Wenn die Mitte nicht im Zentrum ist (Teil 1)



Wenn die Mitte nicht im Zentrum ist (Teil 1)

Eine im Oberkiefer verschobene Mittellinie lässt sich bei ausreichendem Platz ohne Ausgleichsextraktionen therapieren. Die Korrektur erfolgt mit einer unilateralen Distalisation der oberen Molaren und anschließender Retraktion der Prämolaren und Frontzähne. Sehr effizient ist dies mithilfe der festsitzenden, skelettal verankerten Distalisationsapparatur amda® (Dentaurum) möglich. Anhand von vier Beispielen werden die Details dieser Therapie gezeigt. Das Ziel der Behandlungen für die im Folgenden dargestellten Fälle war klar definiert – die Abweichung der Mittellinie im Oberkiefer durch die horizontale Bewegung von Zähnen zu beseitigen.

Einleitung

Die Verschiebung der Mittellinie gehört zu den am häufigsten bemerkten Abweichungen in der Zahnposition.2 Nicht zuletzt durch die Inflationen an fotografischen Selbstporträts bemerken junge Patienten gehäufter diese Stellungsabweichung.

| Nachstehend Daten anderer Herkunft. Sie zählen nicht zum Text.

(** What the guest does to its other CPUs with ICR.  After a CPU has written the register, the
    vector waits at exactly the CPUs the command names (in lowest-priority mode, at the first of
    them); a start-up command starts exactly the named CPUs that are offline, at the page the
    vector gives; nothing else of the machine changes but the register itself, and nothing at
    all of another machine. *)
Theorem vlapic_icr_correct x vm src val v :
  pool_ok (lw_pool x) -> nr_vcpus x <= 12 -> 0 <= src < nr_vcpus x -> 0 <= val < U32_MOD ->
  (forall i, 0 <= i < nr_vcpus x -> is_Some (vlapic_of (lw_pool x) vm i)) -> vlapic_of (lw_pool x) vm src = Some v ->
  let hi := reg v VLAPIC_REG_ICR_HI in
  let x' := reg_write x vm src VLAPIC_REG_ICR_LO val in
  let mode := Z.land val ICR_DELIVERY_MASK in
  (forall i t, 0 <= i < nr_vcpus x -> vlapic_of (lw_pool x) vm i = Some t ->
     let t1 := if i =? src then set_r t VLAPIC_REG_ICR_LO val else t in
     vlapic_of (lw_pool x') vm i = Some (if receives x vm src val hi i then raise_state t1 (LVT_VECTOR val) else t1)) /\
  (forall i, 0 <= i < nr_vcpus x ->
     aget xv_zero (lw_vcpus x') i =
       if (mode =? ICR_MODE_SIPI) && addressed x vm src val hi i then (vmm_vcpu_start (aget xv_zero (lw_vcpus x) i) (Z.shiftl (LVT_VECTOR val) 12)).2
       else aget xv_zero (lw_vcpus x) i) /\
  (forall vm' j, vr_slot vm' <> vr_slot vm -> vlapic_of (lw_pool x') vm' j = vlapic_of (lw_pool x) vm' j).
Proof.
  intros Hg Hn Hs Hval Hall Ev hi x' mode. subst x'. unfold reg_write. cbn [Z.eqb Pos.eqb]. unfold write_icr. rewrite Ev. fold hi.
  unfold on_state. rewrite Ev. set (y := mk_lw (vlapic_put (lw_pool x) vm src (set_r v VLAPIC_REG_ICR_LO val)) (lw_vcpus x)).
  pose proof (vlapic_of_in _ _ _ _ Ev) as (Hin & _).
  assert (forall i, 0 <= i < 12 -> vlapic_of (lw_pool y) vm i = if i =? src then Some (set_r v VLAPIC_REG_ICR_LO val) else vlapic_of (lw_pool x) vm i) as Hy.
  { intros i Hi. apply (vlapic_of_put _ _ _ _ v); (done || lia). }
  assert (forall i, 0 <= i < nr_vcpus x -> addressed y vm src val hi i = addressed x vm src val hi i) as Ha.
  { intros i Hi. unfold addressed. rewrite Hy by lia. destruct (Z.eqb_spec i src) as [->|]; [|done]. rewrite Ev.
    assert (reg (set_r v VLAPIC_REG_ICR_LO val) VLAPIC_REG_LDR = reg v VLAPIC_REG_LDR) as ->; [|done]. by apply aget_aset_ne. }
  assert (forall vm' j, vr_slot vm' <> vr_slot vm -> vlapic_of (lw_pool y) vm' j = vlapic_of (lw_pool x) vm' j) as Ho by (intros; by apply vlapic_of_put_other).
  assert (forall i t, 0 <= i < nr_vcpus x -> vlapic_of (lw_pool x) vm i = Some t ->
    vlapic_of (lw_pool y) vm i = Some (if i =? src then set_r t VLAPIC_REG_ICR_LO val else t)) as Hy1.
  { intros i t Hi Et. rewrite Hy by lia. destruct (Z.eqb_spec i src) as [->|]; [congruence|done]. }
  rewrite targets_addressed by done. change (nr_vcpus y) with (nr_vcpus x).
  rewrite (filter_ext_seqZ (addressed y vm src val hi) (addressed x vm src val hi)) by done. set (L := List.filter _ _).
  unfold receives. fold mode.
  destruct (Z.eqb_spec mode ICR_MODE_SIPI) as [Em|Em]; [rewrite Em; cbn [Z.eqb Pos.eqb orb andb]|].
  { destruct (start_all (LVT_VECTOR val) L y (NoDup_targets _ _)) as (H1 & _ & H3); [intros i Hi; apply elem_of_targets in Hi; apply Hi|].
    rewrite H1. split; [|split; [|done]].
    - intros i t Hi Et. rewrite andb_false_r. by apply Hy1.
    - intros i Hi. rewrite H3 by done. change (lw_vcpus y) with (lw_vcpus x). destruct (addressed x vm src val hi i) eqn:E.
      + by rewrite bool_decide_true by (by apply elem_of_targets).
      + rewrite bool_decide_false; [done|]. intros [_ ?]%elem_of_targets. congruence. }
  destruct (Z.eqb_spec mode ICR_MODE_INIT) as [Em'|Em']; [rewrite Em'; cbn [Z.eqb Pos.eqb orb andb]|cbn [orb andb]].
  { split; [|done]. intros i t Hi Et. rewrite andb_false_r. by apply Hy1. }
  destruct (Z.eqb_spec mode ICR_MODE_FIXED) as [Ef|Ef], (Z.eqb_spec mode ICR_MODE_LOWEST) as [El|El]; cbn [negb orb andb].
  { congruence. }
  3: { split; [|done]. intros i t Hi Et. rewrite andb_false_r. by apply Hy1. }
  - destruct (inject_exactly y vm (LVT_VECTOR val) L (addressed x vm src val hi)) as (H1 & H3 & H4); try done; try apply NoDup_targets.
    { by eapply pool_ok_put. } { apply elem_of_targets. } { intros i Hi. destruct (Hall i Hi) as [t Et]. by rewrite (Hy1 i t Hi Et). }
    split; [|split; [by rewrite H1|intros; by rewrite H3, Ho]]. intros i t Hi Et. rewrite andb_true_r. by apply H4; [|apply Hy1].
  - assert ((if 1 <? Z.of_nat (length L) then take 1 L else L) = take 1 L) as -> by apply (take_all_or_one true L).
    destruct (inject_exactly y vm (LVT_VECTOR val) (take 1 L) (fun i => addressed x vm src val hi i && forallb (fun j => negb (addressed x vm src val hi j)) (seqZ 0 i)))
      as (H1 & H3 & H4); try done.
    { by eapply pool_ok_put. }
    { apply NoDup_ListNoDup. eapply sublist_NoDup; [apply NoDup_ListNoDup, (NoDup_targets (addressed x vm src val hi) (nr_vcpus x))|apply sublist_take]. }
    { intros i. unfold L. rewrite elem_of_first, andb_true_iff. done. }
    { intros i Hi. destruct (Hall i Hi) as [t Et]. by rewrite (Hy1 i t Hi Et). }
    split; [|split; [by rewrite H1|intros; by rewrite H3, Ho]]. intros i t Hi Et. by apply H4; [|apply Hy1].
Qed.

(** Two CPUs; the first sends vector 253 to the second. *)
Definition demo_two : lapic_world :=
  let g := vlapic_init (vlapic_init (replicate 32 (replicate 12 slot_zero)) demo_vm 0) demo_vm 1 in
  let g := on_state (on_state g demo_vm 0 (fun v => write_local v VLAPIC_REG_SVR 511)) demo_vm 1 (fun v => write_local v VLAPIC_REG_SVR 511) in
  mk_lw (on_state g demo_vm 0 (fun v => set_r v VLAPIC_REG_ICR_HI 16777216)) [xv_zero; xv_zero].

Die Ursache dieser nicht nur kosmetischen Einschränkung ist mit zahlreichen Fehlstellungen assoziiert. Zur Korrektur der Mittellinie werden in der traditionellen Kieferorthopädie intermaxilläre Gummizüge, sequenzielle Extraktionen, Hebelarme oder asymmetrische Gaumenbügel empfohlen. Durch den Einsatz der skelettalen Verankerung hat sich die Korrektur der Mittellinie im Oberkiefer vereinfacht bzw. verbessert. Denn Zähne, deren Stellung nicht verändert werden soll, müssen nicht mehr für die dentoalveoläre Verankerung herangezogen werden und bleiben so an ihrem Platz. Somit kann man davon ausgehen, dass diese unerwünschten Begleiterscheinungen weitestgehend ausgeschlossen werden können. Es lassen sich Extraktionen vermeiden. Bei den hier gezeigten vier Patienten war zur Korrektur der Abweichung der oberen Mittellinie die unilaterale Distalisation das Kernstück der Therapie. Der Weg dorthin kann vielfältig sein. Effizienz ergibt sich, wenn das Ziel mit geringem zeitlichem und materiellem Aufwand in kurzer Zeit und ohne ernsthafte Nebenwirkungen erreicht wird.

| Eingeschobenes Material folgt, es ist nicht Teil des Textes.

Lemma elrsr_spec h i : hw_wf h -> 0 <= i < nr_lrs h -> (Z.land (Z.shiftr (gicv3_read_elrsr h) i) 1 =? 0) = negb (lr_state (hw_lr h i) =? 0).
Proof.
  intros Hh Hi. rewrite nr_lrs_hw in Hi by done. destruct Hh as [Hn _].
  assert (Hbit : forall m, 0 <= m <= hw_nr_lrs h -> forall k, 0 <= k -> Z.testbit (for_range 0 m (fun w i => if lr_state (hw_lr h i) =? 0 then Z.lor w (Z.shiftl 1 i) else w) 0) k = (k <? m) && (lr_state (hw_lr h k) =? 0)).
  { intros m Hm. apply (for_range_ind (fun j w => forall k, 0 <= k -> Z.testbit w k = (k <? j) && (lr_state (hw_lr h k) =? 0))); [lia| |].
    - intros k Hk. rewrite Z.testbit_0_l. lia.
    - intros j w Hj Hw k Hk. destruct (Z.eqb_spec (lr_state (hw_lr h j)) 0) as [E|E].
      + rewrite Z.lor_spec, Z.shiftl_1_l, Z.pow2_bits_eqb, Hw by lia. destruct (Z.eqb_spec j k) as [->|]; lia.
      + rewrite Hw by done. destruct (decide (k = j)) as [->|]; lia. }
  change 1 with (Z.ones 1). rewrite Z.land_ones by lia. change (2 ^ 1) with 2. rewrite <- Z.bit0_mod, Z.shiftr_spec, Z.add_0_l by lia.
  unfold gicv3_read_elrsr. rewrite Hbit by lia. destruct (Z.ltb_spec i (hw_nr_lrs h)); [|lia]. by destruct (lr_state (hw_lr h i) =? 0).
Qed.

(** ** Loops over the bits of a word *)

(** [next] takes the lowest bit away. *)
Definition takes_low (next : Z -> Z * Z) : Prop :=
  forall w, 0 < w < 2 ^ 32 -> exists i w', next w = (i, w') /\ 0 <= i < 32 /\ Z.testbit w i = true /\ 0 <= w' < w /\
    forall k, 0 <= k -> Z.testbit w' k = Z.testbit w k && negb (k =? i).

Lemma land_u32_r u x : 0 <= u < 2 ^ 32 -> Z.land u (u32 x) = Z.land u x.
Proof.
  intros Hu. unfold u32. change U32_MOD with (2 ^ 32). rewrite <- Z.land_ones by lia.
  rewrite (Z.land_comm x), Z.land_assoc, Z.land_ones by lia. by rewrite (Z.mod_small u) by lia.
Qed.

Lemma clear_smaller w w' i : 0 <= w -> Z.testbit w i = true -> 0 <= i -> (forall k, 0 <= k -> Z.testbit w' k = Z.testbit w k && negb (k =? i)) -> w' = w - 2 ^ i.
Proof.
  intros Hw Hi H0 H. assert (w' = Z.ldiff w (2 ^ i)) as ->.
  { apply Z.bits_inj'. intros k Hk. rewrite H, Z.ldiff_spec, Z.pow2_bits_eqb by done. by rewrite (Z.eqb_sym i). }
  symmetry. apply Z.sub_nocarry_ldiff. apply Z.bits_inj'. intros k Hk. rewrite Z.ldiff_spec, Z.pow2_bits_eqb, Z.testbit_0_l by done.
  destruct (Z.eqb_spec i k) as [->|]; [by rewrite Hi|done].
Qed.

Lemma takes_low_of next : (forall w i, 0 < w < 2 ^ 32 -> lowbit w i -> exists w', next w = (i, w') /\ forall k, 0 <= k -> Z.testbit w' k = Z.testbit w k && negb (k =? i)) -> takes_low next.
Proof.
  intros H w Hw. destruct (lowbit_exists w) as [i Hi]; [lia|]. destruct (H w i Hw Hi) as (w' & E & Hw').
  pose proof (lowbit_lt w i 32 ltac:(lia) ltac:(lia) Hi) as Hr.
  assert (Hb : Z.testbit w i = true) by (rewrite (lowbit_testbit w i i Hi) by lia; lia).
  pose proof (clear_smaller w w' i ltac:(lia) Hb ltac:(lia) Hw') as ->. exists i, (w - 2 ^ i). split; [done|]. split; [done|]. split; [done|].
  split; [|done]. pose proof (Z.pow_pos_nonneg 2 i). split; [|lia]. destruct Hi as (_ & a & ->). assert (0 <= a) by nia. nia.
Qed.

Lemma ctz_takes_low : takes_low ctz_next.
Proof.
  apply takes_low_of. intros w i Hw Hi. unfold ctz_next, builtin_ctz. rewrite (lowbit_isolate w i Hi).
  pose proof (lowbit_lt w i 32 ltac:(lia) ltac:(lia) Hi). rewrite bit_index_pow2 by lia. rewrite land_u32_r by lia.
  eexists. split; [done|]. intros k Hk. by apply lowbit_clear.
Qed.

Lemma low_takes_low : takes_low low_next.
Proof.
  apply takes_low_of. intros w i Hw Hi. unfold low_next. pose proof (lowbit_lt w i 32 ltac:(lia) ltac:(lia) Hi).
  assert (Hb : Z.land w (u32 (u32 (Z.lnot w) + 1)) = 2 ^ i).
  { rewrite land_u32_r, <- (lowbit_isolate w i Hi), <- (land_u32_r w (- w)), <- (land_u32_r w (u32 (Z.lnot w) + 1)) by lia. f_equal.
    unfold u32. rewrite Zplus_mod_idemp_l. f_equal. unfold Z.lnot. lia. }
  rewrite Hb, bit_index_pow2 by lia. eexists. split; [done|]. intros k Hk. rewrite Z.ldiff_spec, Z.pow2_bits_eqb by lia. by rewrite (Z.eqb_sym i).
Qed.

(** The number of set bits bounds the steps. *)
Fixpoint popcount (n : nat) (w : Z) : nat := match n with O => O | S n => (if Z.testbit w (Z.of_nat n) then 1 else 0) + popcount n w end.
Lemma popcount_clear n w w' i : 0 <= i < Z.of_nat n -> Z.testbit w i = true -> (forall k, 0 <= k -> Z.testbit w' k = Z.testbit w k && negb (k =? i)) ->
  popcount n w = S (popcount n w').
Proof.
  intros Hi Hb H. induction n as [|n IH]; [lia|]. cbn [popcount]. rewrite H by lia. destruct (Z.eqb_spec (Z.of_nat n) i) as [E|E].
  - rewrite E, Hb. cbn. f_equal. clear IH. assert (Hn : Z.of_nat n <= i) by lia. clear Hi E. induction n as [|n IH]; [done|]. cbn.
    rewrite H by lia. destruct (Z.eqb_spec (Z.of_nat n) i); [lia|]. rewrite andb_true_r. f_equal. apply IH. lia.
  - rewrite andb_true_r, IH by lia. lia.
Qed.
Lemma popcount_le n w : (popcount n w <= n)%nat.
Proof. induction n as [|n IH]; cbn; [lia|]. case_match; lia. Qed.

(** [I w s]: in state [s] the bits of [w] are still to be treated. *)
Lemma each_bit_rule {S} (I : Z -> S -> Prop) (Q : S -> Prop) next (body : S -> Z -> S + S) : takes_low next ->
  (forall w w' i s, 0 <= i < 32 -> Z.testbit w i = true -> (forall k, 0 <= k -> Z.testbit w' k = Z.testbit w k && negb (k =? i)) -> I w s ->
     match body s i with inl s' => I w' s' | inr s' => Q s' end) ->
  forall w s, 0 <= w < 2 ^ 32 -> I w s ->
  match each_bit 33 next body w s with inl s' => I 0 s' | inr s' => Q s' end.
Proof.
  intros Hnext Hbody.
  assert (Hgen : forall fuel w s, 0 <= w < 2 ^ 32 -> (popcount 32 w < fuel)%nat -> I w s -> match each_bit fuel next body w s with inl s' => I 0 s' | inr s' => Q s' end).
  { induction fuel as [|fuel IH]; intros w s Hw Hf HI; [lia|]. cbn [each_bit]. destruct (Z.eqb_spec w 0) as [->|]; [done|].
    destruct (Hnext w ltac:(lia)) as (i & w' & -> & Hi & Hb & Hw' & Hbits). specialize (Hbody w w' i s Hi Hb Hbits HI).
    destruct (body s i) as [s'|s']; [|done]. apply IH; [lia| |done]. pose proof (popcount_clear 32 w w' i ltac:(lia) Hb Hbits). lia. }
  intros w s Hw HI. apply Hgen; [done| |done]. pose proof (popcount_le 32 w). lia.
Qed.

Die Frage ist, wie kann man z. B. die unilaterale Distalisation der oberen Molaren und die Korrektur der Mittellinie durch das horizontale Verschieben von Zähnen effizient gestalten? Dafür sind vier Dinge wichtig bzw. anzustreben:

  • eine kontinuierliche Kraftapplikation in Höhe des Widerstandszentrums über 24 Stunden
  • körperliche Bewegung der Zähne
  • eine Verankerung ohne unerwünschte Nebenwirkungen, wie bei den dentoalveolär verankerten Geräten
  • kein Wechsel der Apparatur während der Behandlung.

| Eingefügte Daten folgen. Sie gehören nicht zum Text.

Lemma clear_lrs h : hw_wf h -> let h' := for_range 0 (nr_lrs h) (fun h i => gicv3_write_lr h i 0) h in
  hw_wf h' /\ hw_nr_lrs h' = hw_nr_lrs h /\ (hw_vmcr h' = hw_vmcr h /\ hw_ap1r0 h' = hw_ap1r0 h /\ hw_hcr h' = hw_hcr h) /\ forall i, 0 <= i < nr_lrs h -> hw_lr h' i = 0.
Proof.
  intros Hh. pose proof (nr_lrs_hw h Hh). pose proof (nr_lrs_16 h Hh). destruct (Hh) as [? _].
  apply (for_range_ind (fun j h' => hw_wf h' /\ hw_nr_lrs h' = hw_nr_lrs h /\ (hw_vmcr h' = hw_vmcr h /\ hw_ap1r0 h' = hw_ap1r0 h /\ hw_hcr h' = hw_hcr h) /\
    forall i, 0 <= i < j -> hw_lr h' i = 0)); [lia|split_and!; (done || lia)|].
  intros j h' Hj (E1 & E2 & (E3 & E4 & E5) & E6). destruct (write_lr_ich h' j 0) as (? & ? & ?). split; [by apply write_lr_wf|]. split; [by rewrite write_lr_nr|]. split; [split_and!; congruence|].
  intros i Hi. rewrite write_lr_hw by lia. unfold upd. case_if; [done|]. apply E6. lia.
Qed.

(** What a CPU that loses the list registers keeps in its own state. *)
Record parked (h : ich) (g : vgic3_t) (v : Z) (g' : vgic3_t) (h' : ich) : Prop := mk_parked {
  pk_frame : framed v g g';
  pk_acts : forall k, 0 <= k -> acts g' v k = true <-> taken h g v k;
  pk_waits : forall k, 0 <= k -> waits g' v k = true <-> (waits g v k = true /\ ~ (16 <= k /\ hw_bit h g v 1 k)) \/ (k < 16 /\ hw_bit h g v 0 k);
  pk_ich : ich_vmcr (vcpu g' v) = hw_vmcr h /\ ich_ap1r0 (vcpu g' v) = hw_ap1r0 h;
  pk_hw : hw_wf h' /\ hw_nr_lrs h' = hw_nr_lrs h /\ hw_hcr h' = hw_hcr h;
  pk_empty : forall i, 0 <= i < nr_lrs h' -> hw_lr h' i = 0
}.

Lemma switch_out_ok h g v : vgic_wf g -> hw_wf h -> valid_vcpu g v = true -> coherent h g v ->
  parked h g v (switch_out g h v).1 (switch_out g h v).2.
Proof.
  intros Hwf Hh Hv Hc. destruct (sync_exit_ok h g v Hwf Hh Hv Hc) as [Hf1 Ht1 Ha1 _ Hb1 Hw1].
  unfold switch_out. set (g1 := vmm_vgic3_sync_exit g h v) in *. cbn [fst snd].
  destruct (set_ich_effect g1 v (hw_vmcr h) (hw_ap1r0 h)) as [Hf2 Hw2 Ha2 Hs2]. set (g2 := set_vcpu g1 v _) in *.
  assert (Ht2 : tight h g2 v).
  { destruct Ht1 as [Ht Hu]. split; [|intros i j Hi Hj; rewrite !Hs2; by apply Hu]. intros i Hi. rewrite Hs2.
    destruct (Ht i Hi) as [?|[? ?]]; [by left|]. right. split; [done|]. apply (good_lr_relisted v g1); [|done]. split; [done|]. split; intros; [by rewrite Ha2|by rewrite Hw2 by lia]. }
  pose proof (nr_lrs_hw h Hh) as Hn. destruct (Hh) as [Hn' _].
  assert (Hp : putting g2 v (nr_lrs h) (for_range 0 (nr_lrs h) (put_back v) g2)).
  { apply (for_range_ind (putting g2 v)); [lia| |intros j g' Hj; by apply (putting_step h)]. split; [apply framed_refl|done..|].
    intros k Hk. split; [by left|]. intros [?|(i & ? & _)]; [done|lia]. }
  destruct Hp as [Hf3 Ha3 Hs3 Hi3 Hw3]. destruct (clear_lrs h Hh) as (Hc1 & Hc2 & (Hc3 & Hc4 & Hc5) & Hc6).
  set (h' := for_range 0 (nr_lrs h) (fun h i => gicv3_write_lr h i 0) h) in *. split.
  - by eapply framed_trans; [eapply framed_trans|].
  - intros k Hk. by rewrite Ha3, Ha2, Ha1.
  - intros k Hk. rewrite Hw3, Hw2, Hw1, (held_bit h g2) by done. by rewrite (hw_bit_slots h g1 g2), Hb1 by (intros; apply Hs2).
  - destruct Hi3 as [-> ->]. subst g2. cbn. by rewrite upd_eq.
  - done.
  - intros i Hi. apply Hc6. unfold nr_lrs in *. by rewrite Hc2 in Hi.
Qed.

Die erste Forderung ist nur durch eine von der Mitarbeit des Patienten unabhängige, also festsitzende Apparatur, zu realisieren.7 Festsitzende, dentoalveolär verankerte Apparaturen sind zwar Compliance-unabhängig, haben aber einige unerwünschte Nebenwirkungen. Hierzu zählt in erster Linie das Nachlassen der Verankerung infolge von unerwünschten Zahnbewegungen. Dies kann nicht nur während der Distalisation der Molaren, sondern auch während der Verschiebung der notwendigen Zähne zur Beseitigung der Abweichung der Mittellinie auftreten.7

Die von der Distalisationsfeder ausgehenden reziproken Kräfte wirken auf die Verankerungseinheit. Sie sind der Auslöser dieser Probleme. Dies lässt sich z. B. durch eine mesiale Bewegung sowie ein Kippen der Eckzähne und der ersten und/oder der zweiten Prämolaren erkennen sowie auch durch eine Anteinklination der Frontzähne und einen vergrößerten Überbiss. Aber auch an den zu distalisierenden Molaren lassen sich unerwünschte Nebenwirkungen feststellen. Je nach biomechanischem System findet ein Kippen bzw. eine Rotation in distale Richtung statt.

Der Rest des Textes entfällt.